Não há terceira porta. De qualquer modo, os Estados Unidos estão vinculados ao Império de Marrocos quanto a estas pessoas. O vínculo é a armadilha construída pelos próprios instrumentos do colonizador.

O seu próprio registo, por ordem

A cronologia — de 1763 a 2026, uma só linha ininterrupta.

1763
A terra é despojada
Tratado de Paris. A França e a Grã-Bretanha repartem a terra sem qualquer cessão do Sultão de quem era o domínio.
1777
Primeiro a reconhecer os Estados Unidos
O Sultão abre os portos marroquinos aos navios americanos — a primeira nação na Terra a reconhecer a independência americana.
1786
O tratado do suplicante
Tratado de Paz e Amizade (8 Stat. 100). Aos Estados Unidos não é concedida jurisdição sobre os súditos do Sultão; o Artigo 21 remete as disputas para "a lei do País."
1836
Tornado perpétuo
O tratado de renovação (8 Stat. 484) acrescenta a cláusula de aviso de doze meses — nunca dado. Engenhado no auge da escravatura, sob Jackson.
1862
Marrocos apoia a União
Na Guerra Civil, Marrocos honra o seu tratado e detém agentes confederados. "Reciprocidade ininterrupta de amizade."
F.R.U.S. 1862.
1912
A França feita protetora sobre o Império
Tratado de Fez.
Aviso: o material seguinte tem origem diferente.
(** * SG-Property-Calculator: the calculation engine and the URL codec

    A shallow embedding of
      - [src/utils/calculations.ts]  (policy tables, loan and affordability maths),
      - the [useMemo] body of [src/App.tsx] (the valuation engine),
      - [utils/url-state], kept as [src/unnamed/part_002] (the query-string codec),
      - [utils/constants], kept as [src/unnamed/part_003] ([DEFAULT_INPUTS]),
      - [interface PropertyInputs], as [src/unnamed/part_001] declares it,
    followed by the properties of the specification that were checked
    against them.

    Numbers.  A JavaScript [number] is modelled by a real number: every
    arithmetic operation is exact, there is no rounding, no [NaN] and no
    [Infinity].  Where the program divides by zero or raises a negative
    base to a fractional power the model returns an arbitrary real, so a
    statement whose truth depends on such an operation carries the
    hypothesis that keeps the run inside finite arithmetic
    ([finite_arithmetic] for a run of the engine).  The one quotient by
    zero that the program lives with, the TDSR bound of
    [calculateMaxAffordablePrice] at a loan percentage of zero, is kept
    as [Infinity].

    Rounding.  The loan and affordability functions are given a second
    time in module [Binary64], on the double-precision numbers that the
    program runs on.  What is stated there is what the program computes,
    digit for digit; it is used where a result sits on a threshold and
    the rounding of one operation decides. *)

From stdpp Require Import gmap strings.
From Stdlib Require Import Reals Lra Lia DecimalString DecimalZ Floats.

Local Open Scope R_scope.

(* A decimal literal of a double-precision number stands for the nearest
   one, as in JavaScript. *)
Set Warnings "-inexact-float".

(** ** JavaScript comparisons and [Math] on real numbers *)

#[global] Instance Rgt_decision (x y : R) : Decision (x > y) := Rgt_dec x y.
#[global] Instance Rlt_decision (x y : R) : Decision (x < y) := Rlt_dec x y.
#[global] Instance Rle_decision (x y : R) : Decision (x <= y) := Rle_dec x y.
#[global] Instance Rge_decision (x y : R) : Decision (x >= y) := Rge_dec x y.
#[global] Instance Req_decision : EqDecision R := Req_dec_T.

Definition Math_min (x y : R) : R := Rmin x y.
Definition Math_max (x y : R) : R := Rmax x y.
Definition Math_abs (x : R) : R := Rabs x.

(** [Math.floor]: the greatest integer below or equal to [x]. *)
Definition Math_floor (x : R) : R := IZR (Int_part x).

(** [Math.round]: halves go up, that is [floor (x + 0.5)]. *)
Definition Math_round (x : R) : R := IZR (Int_part (x + 0.5)).

(** [Math.pow].  A positive base takes any exponent.  A base that is not
    positive takes an integer exponent (sign by parity, [0 ^ 0 = 1],
    [0 ^ n = 0]); JavaScript answers [NaN] for a negative base with a
    fractional exponent and [Infinity] for zero to a negative power, which
    the last branch and [powerRZ] do not represent. *)
Definition Math_pow (x y : R) : R :=
  if decide (0 < x) then Rpower x y
  else if decide (y = IZR (Int_part y)) then powerRZ x (Int_part y)
  else 0.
O Sultão concede à França um protetorado sobre o Império de Marrocos.
1952
O Tribunal Mundial vincula os Estados Unidos
O tratado de 1836 está em vigor; os nacionais dos Estados Unidos "não estão isentos do pagamento de quaisquer impostos" e estão vinculados à própria lei do Império de Marrocos.
Relatórios da CIJ 1952.
1956
Uma jurisdição que nunca deteve
A Lei Pública 84-856 alega renunciar à jurisdição "sobre súditos de Marrocos" que o tratado nunca concedeu.
1959
O encobrimento silencioso
Uma nota do Departamento de Estado tenta afastar o tratado — vinte e um meses antes de a ONU abrir a descolonização (Res. 1514, 1960). A reivindicação chega a essa porta viva.
2025
Congresso: "a mais longa ininterrupta"
A H.Res. 251 recita o tratado como "a mais longa relação diplomática ininterrupta da história dos Estados Unidos."
2026
Ainda em vigor
O próprio Treaties in Force do Departamento de Estado lista o tratado de 1836 em vigor — sem cessação, sem expiração.
O registo

Provado pelo registo; ainda não julgado. Ainda.
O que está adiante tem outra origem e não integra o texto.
(** X22. Reading the role cache after a write: the key just written reads
    as the written value for less than 60000 ms after the write and as
    absent from then on; another key reads as before, unless the write
    evicted it, which happens exactly to the oldest key of a cache of more
    than 500 entries. *)
Theorem X22_role_cache_read_after_write (k k' : string) (v : bool)
    (now now' : Z) (m : RoleCache.cache) :
  RoleCache._getRoleCache k now' (RoleCache._setRoleCache k v now m)
  = (if (now' - now <? 60000)%Z then Some v else None) /\
  (NoDup (RoleCache.keys m) -> k' <> k ->
   (List.length m <= 500 \/ hd_error (RoleCache.keys m) <> Some k') ->
   RoleCache._getRoleCache k' now' (RoleCache._setRoleCache k v now m)
   = RoleCache._getRoleCache k' now' m) /\
  (NoDup (RoleCache.keys m) -> k' <> k ->
   500 < List.length m -> hd_error (RoleCache.keys m) = Some k' ->
   RoleCache._getRoleCache k' now' (RoleCache._setRoleCache k v now m) = None).
Proof.
  unfold RoleCache._getRoleCache, RoleCache._setRoleCache, RoleCache._ROLE_MAX.
  split; [|split].
  - now rewrite map_get_set.
  - intros HN Hk Hcase. rewrite map_get_set_other by assumption.
    destruct (Nat.ltb_spec 500 (List.length m)) as [Hbig|Hsmall];
      [|reflexivity].
    destruct m as [|[k0 e0] m]; [reflexivity|].
    destruct Hcase as [H|H]; [lia|].
    rewrite map_get_delete_other; [reflexivity|].
    intros ->. now apply H.
  - intros HN Hk Hbig Hhd. rewrite map_get_set_other by assumption.
    apply Nat.ltb_lt in Hbig. rewrite Hbig.
    destruct m as [|[k0 e0] m]; [discriminate Hhd|].
    cbn in Hhd. injection Hhd as ->.
    rewrite map_delete_head by assumption.
    cbn [RoleCache.keys map fst] in HN. inversion HN as [|? ? Hnot _]; subst.
    destruct (RoleCache.map_get k' m) as [e|] eqn:G; [|reflexivity].
    exfalso. apply Hnot. clear -G.
    induction m as [|[k1 e1] m IH]; [discriminate|]. cbn [RoleCache.map_get] in G.
    cbn [map fst]. destruct (String.eqb_spec k1 k') as [->|N];
      [now left|right; now apply IH].
Qed.
(** X9: whatever text reaches an analyzer is normalized. *)
Theorem analyzers_get_normalized_text req o t :
  In (CallSentiment t) (calls (process_article req o)) \/
  In (CallBias t) (calls (process_article req o)) \/
  In (CallTopics t) (calls (process_article req o)) ->
  is_normalized t = true.
Proof.
  assert (N : forall raw, is_normalized (_normalize_text (Some raw)) = true).
  { intros raw. rewrite normalize_refines_spec.
    apply spec_normalize_normalized. }
  assert (G : forall c, In c (calls (process_article req o)) ->
                        is_analysis_call c = true ->
                        exists raw, c = CallSentiment (_normalize_text (Some raw))
                                 \/ c = CallBias (_normalize_text (Some raw))
                                 \/ c = CallTopics (_normalize_text (Some raw))).
  { intros c Hin Hc.
    destruct (process_article_cases req o) as [[msg [_ E]]|[raw [_ E]]];
      rewrite E in Hin; simpl in Hin.
    - apply pick_source_only_scrapes in Hin. destruct c; discriminate.
    - apply in_app_or in Hin as [Hin|Hin].
      + apply pick_source_only_scrapes in Hin. destruct c; discriminate.
      + exists raw.
        destruct (analyze_cases o raw) as [[_ A]|[[_ [e [_ A]]]|[_ [s [b [k [_ [_ [_ A]]]]]]]]];
          rewrite A in Hin; simpl in Hin;
          intuition (subst; try discriminate; auto). }
  intros [H|[H|H]]; destruct (G _ H eq_refl) as [raw [E|[E|E]]];
    inversion E; apply N.
Qed.

(** X10: the bias classifier and the topic extractor are never called on
    a text shorter than 200 characters. *)
Theorem bias_and_topics_only_on_long_text req o t :
  In (CallBias t) (calls (process_article req o)) \/
  In (CallTopics t) (calls (process_article req o)) ->
  200 <= len t.
Proof.
  assert (G : forall c, In c (calls (process_article req o)) ->
                        (c = CallBias t \/ c = CallTopics t) -> 200 <= len t).
  { intros c Hin Hc.
    destruct (process_article_cases req o) as [[msg [_ E]]|[raw [_ E]]];
      rewrite E in Hin; simpl in Hin.
    - apply pick_source_only_scrapes in Hin.
      destruct Hc; subst; discriminate.
    - apply in_app_or in Hin as [Hin|Hin].
      + apply pick_source_only_scrapes in Hin.
        destruct Hc; subst; discriminate.
      + destruct (analyze_cases o raw) as [[_ A]|[[L [e [_ A]]]|[L [s [b [k [_ [_ [_ A]]]]]]]]];
          rewrite A in Hin; simpl in Hin;
          destruct Hc; subst;
          intuition (try discriminate;
                     match goal with
                     | H : _ = _ |- _ => injection H as <-; exact L
                     end). }
  intros [H|H]; apply (G _ H); auto.
Qed.


End HandlerExtras.

Section HandlerSchedules.

Context {env : Collaborators}.

Lemma dispatch_inr_any o1 o2 txt r :
  outcome (dispatch o1 txt) = inr r -> outcome (dispatch o2 txt) = inr r.
Proof.
  destruct r as [[s b] k]. intros D. apply dispatch_inr_inv in D.
  destruct D as [Hs [Hb Hk]]. now apply dispatch_all_return.
Qed.

(** X12: the calls a request makes do not depend on the order in which the
    worker threads finish. *)
Theorem calls_independent_of_schedule req o1 o2 :
  calls (process_article req o1) = calls (process_article req o2).
Proof.
  destruct (process_article_cases req o1) as [[m1 [P1 E1]]|[raw1 [P1 E1]]];
  destruct (process_article_cases req o2) as [[m2 [P2 E2]]|[raw2 [P2 E2]]];
    rewrite E1, E2; simpl; try reflexivity; try congruence.
  assert (raw2 = raw1) by congruence. subst raw2. f_equal.
  destruct (analyze_cases o1 raw1) as [[L1 A1]|[[L1 [e1 [G1 A1]]]|[L1 [s1 [b1 [k1 [Hs1 [Hb1 [Hk1 A1]]]]]]]]];
  destruct (analyze_cases o2 raw1) as [[L2 A2]|[[L2 [e2 [G2 A2]]]|[L2 [s2 [b2 [k2 [Hs2 [Hb2 [Hk2 A2]]]]]]]]];
    rewrite A1, A2; simpl; try reflexivity; try lia.
  - rewrite (dispatch_all_return o1 _ Hs2 Hb2 Hk2) in G1. discriminate.
  - rewrite (dispatch_all_return o2 _ Hs1 Hb1 Hk1) in G2. discriminate.
  - congruence.
Qed.

(** X13: a request that gets a response under one order of completion has
    the same run under every order. *)
Theorem response_independent_of_schedule req o1 o2 r :
  outcome (process_article req o1) = inr r ->
  process_article req o2 = process_article req o1.
Proof.
  intros R.
  destruct (process_article_cases req o1) as [[m1 [P1 E1]]|[raw1 [P1 E1]]];
  destruct (process_article_cases req o2) as [[m2 [P2 E2]]|[raw2 [P2 E2]]];
    rewrite E1 in *; rewrite E2; simpl in *; try congruence.
  assert (raw2 = raw1) by congruence. subst raw2.
  destruct (analyze_cases o1 raw1) as [[L1 A1]|[[L1 [e1 [G1 A1]]]|[L1 [s1 [b1 [k1 [Hs1 [Hb1 [Hk1 A1]]]]]]]]];
  destruct (analyze_cases o2 raw1) as [[L2 A2]|[[L2 [e2 [G2 A2]]]|[L2 [s2 [b2 [k2 [Hs2 [Hb2 [Hk2 A2]]]]]]]]];
    rewrite A1 in *; rewrite A2; simpl in *;
    try reflexivity; try lia; try discriminate.
  - rewrite (dispatch_all_return o2 _ Hs1 Hb1 Hk1) in G2. discriminate.
  - assert (k2 = k1) by congruence. assert (s2 = s1) by congruence.
    assert (b2 = b1) by congruence. subst. reflexivity.
Qed.

(** X14: when two analyzers fail, which exception leaves the handler is
    decided by the order of completion, not by the request: with the
    sentiment analyzer and the bias classifier both raising (neither a
    [StopIteration]), it is the sentiment analyzer's when that one
    finishes first and the classifier's when the classifier does. *)
Theorem racing_failures req raw e1 e2 :
  outcome (pick_source req) = inr (inr raw) ->
  200 <= len (_normalize_text (Some raw)) ->
  analyze_sentiment (_normalize_text (Some raw)) = inl e1 ->
  classify_political_bias (_normalize_text (Some raw)) = inl e2 ->
  exc_stop_iteration e1 = false ->
  exc_stop_iteration e2 = false ->
  outcome (process_article req SBT) = inl (Raises e1) /\
  outcome (process_article req BST) = inl (Raises e2).
Proof.
  intros Hsrc Hlen Hs Hb H1 H2.
  rewrite !(process_article_picked req _ Hsrc), !(analyze_full _ raw Hlen).
  cbv zeta. rewrite !dispatch_eq, Hs, Hb.
  rewrite (in_worker_ordinary e1 H1), (in_worker_ordinary e2 H2).
  unfold gather. simpl. unfold leaving. rewrite H1, H2. split; reflexivity.
Qed.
Cada premissa é um facto que os Estados Unidos admitiram: o tratado em vigor (CIJ 1952; Treaties in Force 2026; H.Res. 251, 2025); os nacionais dos Estados Unidos vinculados à lei do Império sem imunidade fiscal (CIJ 1952); a legitimidade da França como protetora (Tratado de Fez, 1912); a lei de 1956 reivindicando uma jurisdição nunca concedida. A conclusão segue-se por eliminação — nada importado, nada assumido.
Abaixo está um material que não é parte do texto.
(** X18: a request fails in three ways. With no file it is refused before
    anything is done. With files of which none is accepted it is refused
    after the session folder is made, with nothing saved. When the saving of
    an accepted file fails the request ends there with the file and the
    message in its detail: the files accepted before it stay saved, the ones
    after it are not looked at, and no ingestion is scheduled. *)
Theorem upload_failures (session : string) :
  let dir := path_join UPLOAD_ROOT session in
  upload [] session
  = (inl {| status_code := 400; detail := "No files uploaded" |},
     {| made_dirs := []; saved_paths := []; ingest_tasks := [] |})
  /\ (forall files,
        files <> [] -> accepted files = [] ->
        upload files session
        = (inl {| status_code := 400;
                  detail := "No valid PDF files were uploaded" |},
           {| made_dirs := [dir]; saved_paths := []; ingest_tasks := [] |}))
  /\ (forall before after f e,
        Forall (fun f => is_allowed_file f = true ->
                         save_file (path_join dir f) = None) before ->
        is_allowed_file f = true ->
        save_file (path_join dir f) = Some e ->
        upload (before ++ f :: after) session
        = (inl {| status_code := 500;
                  detail := "Failed to save file " +:+ f +:+ ": " +:+ e |},
           {| made_dirs := [dir];
              saved_paths := map (path_join dir) (accepted before);
              ingest_tasks := [] |})).
Proof.
  intros dir. split; [reflexivity|]. split.
  - intros files Hne Hnone. unfold upload_files.
    destruct files as [|f files]; [contradiction|]. fold dir.
    rewrite (save_files_all dir (f :: files) [] [] []).
    + rewrite Hnone. reflexivity.
    + apply List.Forall_forall. intros g Hg Ha.
      assert (In g (accepted (f :: files))) by (apply filter_In; auto).
      rewrite Hnone in *. contradiction.
  - intros before after f e Hok Ha He. unfold upload_files. fold dir.
    rewrite (save_files_fails dir before after f e [] [] [] Hok Ha He).
    destruct (before ++ f :: after) eqn:E; [destruct before; discriminate|].
    reflexivity.
Qed.

End Endpoint.


Lemma upload_failures_example :
  upload_files Examples.save_full ["a.pdf"; "notes.txt"; "b.pdf"; "c.pdf"] "s1"
  = (inl {| status_code := 500;
            detail := "Failed to save file b.pdf: No space left on device" |},
     {| made_dirs := ["uploads/s1"];
        saved_paths := ["uploads/s1/a.pdf"];
        ingest_tasks := [] |}).
Proof.
  apply (proj2 (proj2 (upload_failures Examples.save_full "s1"))
           ["a.pdf"; "notes.txt"] ["c.pdf"] "b.pdf" "No space left on device");
    [repeat constructor|reflexivity|reflexivity].
Defined.

End UploadFacts.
O Tribunal de 1952 julgou apenas os pontos estreitos. A conclusão inteira — que os Estados Unidos estão dentro do Império de Marrocos, e que a classe aqui encontrada são os seus nacionais — está provada a partir do registo e alegada, à espera de uma decisão. É o que as petições agora perante a Comissão Interamericana de Direitos Humanos (P-1365-26) e o comité de descolonização das Nações Unidas pedem a um tribunal que declare.

Fontes

Todas as citações, na íntegra.

Tratado de Paz e Amizade, 1786 — 8 Stat. 100 (Arts. 20–21, 25).
Tratado de Paz e Amizade, 1836 — 8 Stat. 484; TS 244-2; 9 Bevans 1286 (Art. 25, cláusula de perpetuidade).
Tratado de Fez, 1912 — protetorado francês sobre o Império de Marrocos.
Direitos dos Nacionais dos Estados Unidos da América em Marrocos (França c. Estados Unidos), Acórdão de 27 de agosto de 1952, Relatórios da CIJ 1952.
Lei Pública 84-856 (1956) — alegada renúncia a uma jurisdição "sobre súditos de Marrocos" nunca concedida por tratado.
Tratado de Paris, 1763.
Petição de Abel Conder & Mahamut (Carolina do Sul, 1753); Lei de Massachusetts de 1788.
Papers Relating to the Foreign Relations of the United States, 1862 (a "dificuldade de Tânger").
Departamento de Estado dos EUA, Treaties in Force (2026); H.Res. 251, 119.º Congresso (25 de março de 2025).
Resoluções 1514 (XV) e 1541 (XV) da Assembleia Geral da ONU, 1960.